Record account_valid (a : Account) (key : bytes) : Prop := {
  av_identity : validate (identity a) = Ok ();
  av_fid : 0 < fid a ≤ I64_MAX;
  av_authority : valid_authority (authority a) = true;
  av_created : is_u64 (created_at a);
  av_key : len key = 32;
  av_repo : ∃ signer repo, signer_from_bytes key = Ok signer ∧
    Repository.build (id_did (identity a)) (repo_revision a) RepoRecordSet.new signer = Ok repo ∧
    cid_to_string (root repo) = repo_cid a;
  av_multikey : ∀ signer, signer_from_bytes key = Ok signer → public_key_multibase a = multikey signer
}.

(** The account the database holds. *)
Definition stored_account (d : Db) (a : Account) : Prop :=
  ∃ key, account_row d = Some (encode_account a, key) ∧ account_valid a key.

Record db_wf (key : bytes) (d : Db) : Prop := {
  wf_version : user_version d = 1;
  wf_secret : secret d = Some key;
  wf_account : account_row d = None ∨ ∃ a, stored_account d a;
  wf_evidence : ∀ doc, evidence_row d = Some doc → str_len doc ≤ 32 * 1024;
  wf_passwords : count (passwords d) ≤ MAX_PASSWORDS;
  wf_sessions : count (sessions d) ≤ MAX_SESSIONS;
  wf_rows : ∀ n r, passwords d !! n = Some r → len (salt r) = 32 ∧ len (verifier r) = 32;
  wf_owner : ∀ s r, sessions d !! s = Some r → is_Some (passwords d !! password_name r);
  (** only an enabled account has passwords, hence sessions, or evidence *)
  wf_enabled : ∀ a, stored_account d a → enabled a = false → passwords d = ∅ ∧ evidence_row d = None;
  wf_unbound : account_row d = None → passwords d = ∅ ∧ evidence_row d = None
}.

Lemma fresh_wf key : db_wf key (db (fresh_store key)).
Proof.
  split; simpl; try done. by left.
Qed.

Context {HJSON : JsonTextLaws} {HSHA : Sha256Laws}.

Lemma decode_account a key : account_valid a key → json_from_str (encode_account a) ≫= de_account = Some a.
Proof.
  intros Hv. unfold encode_account.
  assert (is_u64 (fid a)) by (destruct (av_fid _ _ Hv); unfold is_u64, U64_MAX, I64_MAX in *; lia).
  pose proof (av_created _ _ Hv). rewrite json_parse_print by by apply plain_account. simpl. by apply de_ser_account.
Qed.

(** Loading returns what is stored, or a persistence error. *)
Lemma load_account_stored d r : (account_row d = None ∨ ∃ a, stored_account d a) →
  load_account d = Ok r →
  match r with Some a => stored_account d a | None => account_row d = None end.
Proof.
  intros [Hn|(a & k & Hr & Hv)]; unfold load_account; [rewrite Hn; by intros [= <-]|].
  rewrite Hr. destruct (8192 <? str_len (encode_account a)); simpl; [done|].
  rewrite (decode_account _ _ Hv). simpl. intros [= <-]. by exists k.
Qed.

Lemma stored_account_unique d a a' : stored_account d a → stored_account d a' → a = a'.
Proof.
  intros (k & Hr & Hv) (k' & Hr' & Hv'). rewrite Hr in Hr'. injection Hr' as He <-.
  pose proof (decode_account _ _ Hv) as H1. pose proof (decode_account _ _ Hv') as H2. rewrite He in H1. congruence.
Qed.

Lemma enabled_account_stored d a : (account_row d = None ∨ ∃ a, stored_account d a) →
  enabled_account d = Ok a → stored_account d a ∧ enabled a = true.
Proof.
  intros Hw. unfold enabled_account. intros (r & Hl & (a' & Ha%ok_or_ok & ([] & He%reject_if_ok & [= <-])%bind_ok)%bind_ok)%bind_ok.
  apply load_account_stored in Hl; [|done]. subst r. by apply negb_false_iff in He.
Qed.

Lemma transaction_db {A} st (body : Db → result Error (Db * A)) :
  (∃ d a, body (db st) = Ok (d, a) ∧ transaction st body = (mkStore d (jwt_key st), Ok a)) ∨
  (∃ e, body (db st) = Err e ∧ transaction st body = (st, Err e)).
Proof. unfold transaction. destruct (body (db st)) as [[d a]|e]; [left|right]; eauto. Qed.

(** An operation preserves the invariant if its committed branch does. *)
Lemma transaction_wf {A} st (body : Db → result Error (Db * A)) :
  (∀ d a, body (db st) = Ok (d, a) → db_wf (jwt_key st) (db st) → db_wf (jwt_key st) d) →
  db_wf (jwt_key st) (db st) → db_wf (jwt_key st) (db (transaction st body).1).
Proof. intros Hb Hwf. destruct (transaction_db st body) as [(d & a & Hd & ->)|(e & _ & ->)]; simpl; eauto. Qed.

Lemma count_insert_le {A} (m : gmap string A) k v : count (<[k := v]> m) ≤ count m + 1.
Proof.
  unfold count. destruct (m !! k) as [x|] eqn:Hk.
  - rewrite map_size_insert_Some by (by exists x). lia.
  - rewrite map_size_insert_None by done. lia.
Qed.

Lemma count_filter_le {A} (P : string * A → Prop) `{∀ x, Decision (P x)} (m : gmap string A) :
  count (filter P m) ≤ count m.
Proof. unfold count. pose proof (map_subseteq_size _ _ (map_filter_subseteq P m)). lia. Qed.

Lemma count_delete_le {A} (m : gmap string A) k : count (base.delete k m) ≤ count m.
Proof. unfold count. pose proof (map_subseteq_size _ _ (delete_subseteq m k)). lia. Qed.

Lemma delete_passwords_sessions d gone `{!∀ n, Decision (gone n)} s r :
  sessions (delete_passwords d gone) !! s = Some r → sessions d !! s = Some r ∧
    (is_Some (passwords d !! password_name r) → ¬ gone (password_name r)).
Proof. unfold delete_passwords. simpl. intros [Hs Hg]%map_lookup_filter_Some. simpl in Hg. naive_solver. Qed.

------------------------------------------------

Copy the lines above that hold the word "body".

Lemma transaction_db {A} st (body : Db → result Error (Db * A)) :
  (∃ d a, body (db st) = Ok (d, a) ∧ transaction st body = (mkStore d (jwt_key st), Ok a)) ∨
  (∃ e, body (db st) = Err e ∧ transaction st body = (st, Err e)).
Proof. unfold transaction. destruct (body (db st)) as [[d a]|e]; [left|right]; eauto. Qed.
Lemma transaction_wf {A} st (body : Db → result Error (Db * A)) :
  (∀ d a, body (db st) = Ok (d, a) → db_wf (jwt_key st) (db st) → db_wf (jwt_key st) d) →
  db_wf (jwt_key st) (db st) → db_wf (jwt_key st) (db (transaction st body).1).
Proof. intros Hb Hwf. destruct (transaction_db st body) as [(d & a & Hd & ->)|(e & _ & ->)]; simpl; eauto. Qed.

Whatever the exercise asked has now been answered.